Que disais-je donc que mon pays était inhabité, désert? que le danger ne s’y présentait sous aucune forme? Hélas! le danger y existe comme partout. La vie, dans notre monde sublunaire, n’est qu’un combat; vœ victis est la loi générale!

Et j’arrivai cependant peu à peu à la lande de Pora... ô ma belle patrie!

Voilà donc le carrefour des chemins avec la croix obligée: bâtie en bois, elle porte sur sa tige principale une petite niche, grillée de fer, dans laquelle la piété du paysan a placé une bonne Vierge de plâtre. A droite et à gauche de la croix, un tilleul énorme, mais bientôt sans feuilles, étend ses branches bienfaisantes et offre une ombre épaisse, en été, au voyageur fatigué.

La barrière du champ voisin est renversée; la porte est ouverte, et je vois le laboureur passer en chantant sa chanson et guidant sa charrue, dont l’essieu crie lamentablement. Il suit le large chemin de la lande; ce chemin des pays pauvres avec sa physionomie toute particulière. Quel bonheur pour moi de revoir la terre rouge apparaissant le long des grandes ornières qui se croisent en cet endroit où le chemin semble s’étaler sur la campagne, tandis que plus loin, en meilleur endroit, nous le verrons étroit et encaissé!!...

Une heure après, j’avais passé sur les pierres blanches et j’arrivais au milieu des miens. La fourmilière avait été réparée, reconstruite après la catastrophe de la découverte du trésor.
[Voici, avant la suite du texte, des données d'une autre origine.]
(** Re-sorting a shuffle of a sorted list restores its keys. *)
Lemma sort_by_restores_keys {A} (key : A -> Z) l l' :
  StronglySorted (key_le key) l -> Permutation l l' ->
  map key (sort_by key l') = map key l.
Proof.
  intros Hs Hp. apply sorted_keys_unique.
  - apply sorted_map_key, sort_by_sorted.
  - apply sorted_map_key, Hs.
  - apply Permutation_map. rewrite sort_by_perm. symmetry. exact Hp.
Qed.

Lemma pair_by_position_instants l1 : forall l2,
  map instant l1 = map instant l2 ->
  map interval_instants (pair_by_position l1)
  = map interval_instants (pair_by_position l2).
Proof.
  induction l1 as [|a|a b l1 IH] using list_pair_ind; intros l2 H.
  - destruct l2; [reflexivity|discriminate].
  - destruct l2 as [|a' [|? ?]]; try discriminate.
    cbn in *. unfold interval_instants. cbn. congruence.
  - destruct l2 as [|a' [|b' l2]]; try discriminate.
    cbn in H. injection H as Ha Hb Hl.
    cbn [pair_by_position map]. rewrite (IH l2 Hl).
    unfold interval_instants at 1 3. cbn. congruence.
Qed.

Lemma total_days_instants now_ ivs1 : forall ivs2,
  map interval_instants ivs1 = map interval_instants ivs2 ->
  total_days now_ ivs1 = total_days now_ ivs2.
Proof.
  unfold total_days.
  induction ivs1 as [|x ivs1 IH]; intros [|y ivs2] H; try discriminate.
  - reflexivity.
  - cbn in H. injection H as Hs He Hl. cbn. rewrite (IH _ Hl). f_equal.
    unfold interval_days, dt_sub. rewrite Hs.
    destruct (p_end x), (p_end y); cbn in *; try discriminate; congruence.
Qed.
Je trouvai là de nombreux enfants qui ne me connaissaient point; mais quelques vieilles fourmis de mon âge existaient encore et hantaient l’infirmerie, qui, en me regardant fixement dans les yeux un moment, me reconnurent... Bientôt nous avons croisé les antennes et parlé des souvenirs d’autrefois!

QUELQUES VIEILLES FOURMIS HANTAIENT L’INFIRMERIE.....

Ce fut une ovation véritable lorsqu’on sut qu’Hercule était revenu! Je suis le héros légendaire de toutes les fourmilières de la contrée. Maintes fois j’ai dû conter aux enfants mon odyssée, et, certes, je n’ai pas fini!